« Umnachtung der Welt »

 

Source : Martin Heidegger, philosophie d’un autre commencement par Alexandre Douguine, éditions Ars Magna, collection Heartland.

Heidegger avance une thèse fondamentale : du point de vue de la Seynsgeschichte, l’histoire de la philosophie de l’Europe occidentale est un processus d’oubli progressif de la recherche ontologique jusqu’au nihilisme pur. C’est le processus de perte progressive de l’Être, l’abandon de l’Être et par l’Être, Seinsverlassentheit. En d’autres termes, l’histoire de la philosophie de l’histoire occidentale, avec tout son éclat, ses percées splendides, ses révélations, et ses déviations n’est autre que le processus de séparation de l’Être.

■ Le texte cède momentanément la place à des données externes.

Lemma group_fold_keeps bs acc n gid :
  (exists m ids, In (m, ids) acc /\ same_key m n = true /\ In gid ids) ->
  exists m ids,
    In (m, ids)
       (fold_left (fun acc nl => add_candidate (fst nl) (l_global_id (snd nl)) acc)
                  bs acc)
    /\ same_key m n = true /\ In gid ids.
Proof.
  revert acc; induction bs as [|[n' l'] bs IH]; intros acc H; simpl.
  - exact H.
  - apply IH. destruct H as [m [ids [H1 [H2 H3]]]].
    destruct (add_candidate_keeps n' (l_global_id l') acc m ids H1) as [ids' [H4 H5]].
    exists m, ids'. repeat split; [assumption | assumption | apply H5; assumption].
Qed.

Lemma group_fold_complete bs acc n l :
  In (n, l) bs ->
  exists m ids,
    In (m, ids)
       (fold_left (fun acc nl => add_candidate (fst nl) (l_global_id (snd nl)) acc)
                  bs acc)
    /\ same_key m n = true /\ In (l_global_id l) ids.
Proof.
  revert acc; induction bs as [|[n' l'] bs IH]; intros acc; simpl; [intros []|].
  intros [H | H].
  - inversion H; subst. apply group_fold_keeps. apply add_candidate_adds.
  - apply IH; assumption.
Qed.

Lemma group_nodes_add n gid acc :
  map fst (add_candidate n gid acc)
  = if existsb (fun mc => same_key (fst mc) n) acc
    then map fst acc else map fst acc ++ [n].
Proof.
  induction acc as [|[m0 ids0] acc IH]; simpl; [reflexivity|].
  destruct (same_key m0 n); simpl; [reflexivity|].
  rewrite IH. destruct (existsb _ acc); reflexivity.
Qed.

Lemma distinct_keys_snoc (ns : list Node) (n : Node) :
  ForallOrdPairs (fun a b => same_key a b = false) ns ->
  Forall (fun m => same_key m n = false) ns ->
  ForallOrdPairs (fun a b => same_key a b = false) (ns ++ [n]).
Proof.
  induction 1 as [|m ns Hm _ IH]; simpl; intros Hall.
  - repeat constructor.
  - inversion Hall as [|? ? Hmn Hall']; subst. constructor.
    + apply Forall_app. split; [exact Hm | repeat constructor; exact Hmn].
    + apply IH; exact Hall'.
Qed.

Lemma group_fold_distinct bs acc :
  ForallOrdPairs (fun a b => same_key a b = false) (map fst acc) ->
  ForallOrdPairs (fun a b => same_key a b = false)
    (map fst (fold_left
                (fun acc nl => add_candidate (fst nl) (l_global_id (snd nl)) acc)
                bs acc)).
Proof.
  revert acc; induction bs as [|[n l] bs IH]; intros acc Hacc; simpl;
    [exact Hacc|].
  apply IH. rewrite group_nodes_add.
  destruct (existsb (fun mc => same_key (fst mc) n) acc) eqn:E; [exact Hacc|].
  apply distinct_keys_snoc; [exact Hacc|].
  apply Forall_forall. intros m Hm. apply in_map_iff in Hm.
  destruct Hm as [mc [<- Hin]].
  apply not_true_iff_false. intros K.
  assert (X : existsb (fun mc => same_key (fst mc) n) acc = true)
    by (apply existsb_exists; exists mc; auto).
  congruence.
Qed.

Lemma in_box_iff (p1 p2 : point) (n : Node) :
  in_box (Py.min (px p1) (px p2)) (Py.max (px p1) (px p2))
         (Py.min (py p1) (py p2)) (Py.max (py p1) (py p2))
         (Py.min (pz p1) (pz p2)) (Py.max (pz p1) (pz p2)) n = true
  <-> inside_box p1 p2 n.
Proof.
  unfold in_box, inside_box. rewrite !andb_true_iff, !py_le_iff. tauto.
Qed.

(** What [get_nodes_in_box] returns.  It always returns a frame.
    Each of its rows is a node at [timestamp] that lies within the
    inclusive bounds of [compute_box_constraints(p1, p2)] and is
    connected to at least one loop, with the id of such a loop among its
    candidates; every node at [timestamp] within the bounds that is
    connected to a loop has a row (the row of its grouping key) whose
    candidates hold that loop's id; and no two rows have the same
    grouping key.  For the nodes A, B, C of the example, each connected
    to loop 7, the box (1,1,1)-(9,9,9) returns the row of B only. *)
Theorem get_nodes_in_box_connected_nodes
        (g : Graph) (p1 p2 : point) (timestamp : Z)
        (where_clause : option string) :
  exists df,
    get_nodes_in_box g p1 p2 timestamp where_clause = inr df
    /\ (forall row, In row (data df) ->
          exists n l ids,
            row = node_row n ids /\ In (n, l) (node_loop_pairs g)
            /\ n_time n = timestamp /\ inside_box p1 p2 n
            /\ In (l_global_id l) ids)
    /\ (forall n l, In (n, l) (node_loop_pairs g) ->
                    n_time n = timestamp -> inside_box p1 p2 n ->
          exists m ids,
            In (node_row m ids) (data df) /\ same_key m n = true
            /\ In (l_global_id l) ids)
    /\ (exists groups,
          data df = map (fun nc => node_row (fst nc) (snd nc)) groups
          /\ ForallOrdPairs (fun a b => same_key a b = false)
                            (map fst groups))
    /\ get_nodes_in_box Examples.graph_ABC_on_loop Examples.corner_1
                        Examples.corner_9 Examples.T where_clause
       = inr {| columns := map Lbl ["timestamp"; "node_id"; "x"; "y"; "z";
                                    "loop_candidates"]%string;
                data := [node_row Examples.node_B [7]] |}.
Proof.
  eexists. split; [reflexivity|]. simpl data.
  rewrite data_from_records.
  set (sel := filter _ (node_loop_pairs g)).
  assert (Hsel : forall n l, In (n, l) sel <->
                   In (n, l) (node_loop_pairs g) /\ n_time n = timestamp
                   /\ inside_box p1 p2 n).
  { intros n l. unfold sel. rewrite filter_In. simpl.
    rewrite andb_true_iff, Z.eqb_eq, in_box_iff. tauto. }
  split; [|split; [|split]].
  - intros row Hrow. apply in_map_iff in Hrow.
    destruct Hrow as [[n ids] [Hrow Hin]]. simpl in Hrow.
    assert (Hs : group_sound sel (group sel)).
    { apply group_fold_sound; [apply incl_refl | intros ? ? []]. }
    destruct (Hs n ids Hin) as [l [Hl Hgid]].
    apply Hsel in Hl. destruct Hl as [Hl [Ht Hb]].
    exists n, l, ids.
    refine (conj _ (conj Hl (conj Ht (conj Hb Hgid)))).
    symmetry; assumption.
  - intros n l Hnl Ht Hb.
    assert (Hin : In (n, l) sel) by (apply Hsel; auto).
    destruct (group_fold_complete sel [] n l Hin) as [m [ids [H1 [H2 H3]]]].
    exists m, ids. refine (conj _ (conj H2 H3)).
    apply in_map_iff. exists (m, ids). split; [reflexivity | exact H1].
  - exists (group sel). split; [reflexivity|].
    apply group_fold_distinct. constructor.
  - reflexivity.
Qed.

Lemma inside_box_B :
  inside_box Examples.corner_1 Examples.corner_9 Examples.node_B.
Proof. apply in_box_iff. reflexivity. Qed.

Lemma get_nodes_in_box_connected_nodes_witness :
  exists df m ids,
    get_nodes_in_box Examples.graph_ABC_on_loop Examples.corner_1
                     Examples.corner_9 Examples.T None = inr df
    /\ In (node_row m ids) (data df)
    /\ same_key m Examples.node_B = true /\ In 7 ids.
Proof.
  destruct (get_nodes_in_box_connected_nodes
              Examples.graph_ABC_on_loop Examples.corner_1
              Examples.corner_9 Examples.T None)
    as [df [Hdf [_ [Hall _]]]].
  destruct (Hall Examples.node_B {| l_global_id := 7; l_time := Examples.T |})
    as [m [ids [H1 [H2 H3]]]].
  - simpl. right; left; reflexivity.
  - reflexivity.
  - exact inside_box_B.
  - exists df, m, ids. repeat split; assumption.
Defined.

(** C2 (failing on the code). The docstring promises all nodes with
    coordinates in the box, and the query leaves out every node that is
    connected to no loop: with A, B, C stored at T and no loop connected
    to any of them, B is a node at T within the bounds of the box
    (1,1,1)-(9,9,9), and the call returns a frame without rows. *)
Lemma get_nodes_in_box_misses_loopless_node :
  In Examples.node_B (nodes Examples.graph_ABC)
  /\ n_time Examples.node_B = Examples.T
  /\ inside_box Examples.corner_1 Examples.corner_9 Examples.node_B
  /\ get_nodes_in_box Examples.graph_ABC Examples.corner_1 Examples.corner_9
                      Examples.T None
     = inr {| columns := []; data := [] |}.
Proof.
  split; [right; left; reflexivity|].
  split; [reflexivity|].
  split; [exact inside_box_B | reflexivity].
Qed.

End NodesInBox.

(** ** The aggregation loop: general facts *)

Section AggregationFacts.

Import Eloop.

Lemma is_row_key (k ts : Z) (r : row) :
  is_row k ts r = true <-> key r = (k, ts).
Proof.
  unfold is_row, key. rewrite andb_true_iff, !Z.eqb_eq.
  split; [intros [-> ->]; reflexivity | intros H; inversion H; auto].
Qed.

Lemma is_row_same_key (k ts : Z) (r r' : row) :
  key r = key r' -> is_row k ts r = is_row k ts r'.
Proof. unfold key, is_row. intros H; inversion H as [[H1 H2]]. reflexivity. Qed.

Lemma key_on_row f k ts r :
  (forall r, key (f r) = key r) -> key (on_row f k ts r) = key r.
Proof. intros Hf. unfold on_row. destruct (is_row k ts r); auto. Qed.

Lemma keys_on_row f k ts (df : frame) :
  (forall r, key (f r) = key r) ->
  map key (map (on_row f k ts) df) = map key df.
Proof.
  intros Hf. rewrite map_map. apply map_ext. intros r.
  apply key_on_row; exact Hf.
Qed.

Lemma filter_on_row f k ts k' ts' (df : frame) :
  (forall r, key (f r) = key r) ->
  filter (is_row k ts) (map (on_row f k' ts') df)
  = map (on_row f k' ts') (filter (is_row k ts) df).
Proof.
  intros Hf. induction df as [|r df IH]; simpl; [reflexivity|].
  rewrite (is_row_same_key k ts _ r (key_on_row f k' ts' r Hf)).
  destruct (is_row k ts r); simpl; rewrite IH; reflexivity.
Qed.

Lemma filter_on_row_other f k ts k' ts' (df : frame) :
  (forall r, key (f r) = key r) -> k <> k' ->
  filter (is_row k ts) (map (on_row f k' ts') df) = filter (is_row k ts) df.
Proof.
  intros Hf Hk. rewrite filter_on_row by exact Hf.
  rewrite <- (map_id (filter (is_row k ts) df)) at 2.
  apply map_ext_in. intros r Hr. apply filter_In in Hr. destruct Hr as [_ Hr].
  unfold on_row. destruct (is_row k' ts' r) eqn:E; [|reflexivity].
  apply is_row_key in Hr, E. rewrite Hr in E. inversion E. contradiction.
Qed.

Lemma key_append_jtype jtype r : key (append_jtype jtype r) = key r.
Proof. reflexivity. Qed.

Lemma key_extend_connected peers r : key (extend_connected peers r) = key r.
Proof. reflexivity. Qed.

Lemma collected_iff_keys (df : frame) (ts k : Z) :
  collected df ts k <-> In (k, ts) (map key df).
Proof.
  unfold collected. rewrite in_map_iff. split.
  - intros [r [Hin Hr]]. exists r. split; [apply is_row_key; exact Hr | exact Hin].
  - intros [r [Hr Hin]]. exists r. split; [exact Hin | apply is_row_key; exact Hr].
Qed.

Lemma collected_iff_filter (df : frame) (ts k : Z) :
  collected df ts k <-> filter (is_row k ts) df <> [].
Proof.
  unfold collected. split.
  - intros [r [Hin Hr]] E.
    assert (H : In r (filter (is_row k ts) df)) by (apply filter_In; auto).
    rewrite E in H. exact H.
  - destruct (filter (is_row k ts) df) as [|r l] eqn:E; [intros H; contradiction|].
    intros _. exists r. apply filter_In. rewrite E. left; reflexivity.
Qed.

Lemma filter_unique (df : frame) (ts k : Z) :
  NoDup (map key df) ->
  filter (is_row k ts) df = [] \/ exists r, filter (is_row k ts) df = [r].
Proof.
  induction df as [|r df IH]; simpl; [left; reflexivity|].
  intros Hnd. inversion Hnd as [|? ? Hnotin Hnd']; subst.
  destruct (is_row k ts r) eqn:E.
  - right. exists r. f_equal.
    destruct (filter (is_row k ts) df) as [|r' l] eqn:F; [reflexivity|].
    exfalso. apply Hnotin.
    assert (H : In r' (filter (is_row k ts) df)) by (rewrite F; left; reflexivity).
    apply filter_In in H. destruct H as [Hin Hr'].
    apply is_row_key in E, Hr'. rewrite E, <- Hr'. apply in_map; exact Hin.
  - apply IH; exact Hnd'.
Qed.

(** *** One token of one junction *)

Lemma fold_loop_malformed ts junction loops loop df :
  Py.int loop = None ->
  fold_loop ts junction loops loop df = (df, inl Py.ValueError).
Proof.
  intros H. unfold fold_loop, bind, lift, int. rewrite H. reflexivity.
Qed.

Lemma fold_loop_missing ts junction loops loop k df :
  Py.int loop = Some k -> filter (is_row k ts) df = [] ->
  fold_loop ts junction loops loop df = (df, inl Py.KeyError).
Proof.
  intros H F. unfold fold_loop, bind, lift, int, loc. rewrite H, F. reflexivity.
Qed.

Lemma fold_loop_ambiguous ts junction loops loop k r1 r2 rs df :
  Py.int loop = Some k -> filter (is_row k ts) df = r1 :: r2 :: rs ->
  fold_loop ts junction loops loop df = (df, inl Py.AttributeError).
Proof.
  intros H F. unfold fold_loop, bind, lift, int, loc. rewrite H, F. reflexivity.
Qed.

Lemma fold_loop_found ts junction loops loop k r df :
  Py.int loop = Some k -> filter (is_row k ts) df = [r] ->
  fold_loop ts junction loops loop df
  = match others loops k with
    | inl e => (map (on_row (append_jtype (snd junction)) k ts) df, inl e)
    | inr peers =>
        (map (on_row (extend_connected peers) k ts)
             (map (on_row (append_jtype (snd junction)) k ts) df), inr tt)
    end.
Proof.
  intros H F. unfold fold_loop, bind, lift, int, loc, mutate.
  rewrite H, F. cbv beta iota.
  rewrite (filter_on_row _ k ts k ts df (key_append_jtype (snd junction))), F.
  simpl map. cbv beta iota.
  destruct (others loops k); reflexivity.
Qed.

Lemma fold_loop_keys ts junction loops loop df :
  map key (fst (fold_loop ts junction loops loop df)) = map key df.
Proof.
  destruct (Py.int loop) as [k|] eqn:H;
    [|rewrite fold_loop_malformed by exact H; reflexivity].
  destruct (filter (is_row k ts) df) as [|r [|r' rs]] eqn:F.
  - rewrite (fold_loop_missing _ _ _ _ _ _ H F); reflexivity.
  - rewrite (fold_loop_found _ _ _ _ _ _ _ H F).
    destruct (others loops k); simpl;
      rewrite ?keys_on_row; auto using key_append_jtype, key_extend_connected.
  - rewrite (fold_loop_ambiguous _ _ _ _ _ _ _ _ _ H F); reflexivity.
Qed.

(** *** Loops over tokens, junctions and timestamps *)

Lemma for_each_preserves {A : Type} (P : frame -> Prop)
      (xs : list A) (body : A -> M unit) :
  (forall x df, In x xs -> P df -> P (fst (body x df))) ->
  forall df, P df -> P (fst (for_each xs body df)).
Proof.
  induction xs as [|x xs IH]; intros Hbody df Hdf; simpl; [exact Hdf|].
  unfold bind.
  pose proof (Hbody x df (or_introl Logic.eq_refl) Hdf) as Hx.
  destruct (body x df) as [df' [e|[]]]; simpl in *; [exact Hx|].
  apply IH; [|exact Hx].
  intros y df'' Hy. apply Hbody. right; exact Hy.
Qed.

Par conséquent, c’est l’histoire d’un coucher de soleil, d’une catastrophe prolongée, d’errance et d’erreurs. Ce n’est pas par hasard que Heidegger intitule l’un de ses livres Holzwege. En français, ce titre se traduit par « Les chemins qui ne mènent nulle part » ; en allemand, Holzwege désigne littéralement les « chemins arboricoles », les « chemins boisés », mais aussi « chemins non explorés, envahis par les arbres. » Ce type d’errance mène de la clarté à l’obscurité et c’est pourquoi nous avons affaire au crépuscule. C’est le processus de séparation avec l’Être, sa perte, son appauvrissement progressif. En cessant de penser l’Être, la philosophie cesse progressivement d’être.

Dès l’aube de la philosophie, l’être en tant que Seyn se cache dans le tout. En fusionnant avec lui, il devient l’Être en tant que Sein, et finalement, une autre variété d’étants. Ensuite, l’être Seing en tant qu’étants-dans-le-tout, est remplacé par la notion de celui-ci. Ensuite, cette notion acquiert un caractère de plus en plus abstrait, mécanique, et conditionnel, dans lequel tous les liens avec les étants s’effondrent, jusqu’à ce que, finalement, l’ère du nihilisme arrive. Nietzsche a reconnu et définit ce dernier : ce moment précis où l’Être disparaît finalement au-delà de l’horizon, révélant le néant toujours présent.

Nous pouvons désigner, de manière fondamentale, et historique, tout le segment de la philosophie de l’Europe occidentale comme les six dernières heures de l’humanité, les heures avant minuit et il n’est pas surprenant que dans cette portion de journée cosmique, ce soit la civilisation occidentale qui s’impose, qui établit des lois, des normes, qui conquiert tous les autres et qui les oblige à accepter sans équivoque ses formes, ses pensées, et ses valeurs comme quelque chose d’universel.

L’Occident s’impose parce que le destin de la nuit lui est confié, parce qu’il agit au nom de la nuit et utilise son pouvoir. Le soleil de l’être se couche. Ainsi, la civilisation s’endort enfin, et les dernières bougies s’éteignent, éclairant encore les foyers d’une lumière d’adieu, artificielle et nostalgique.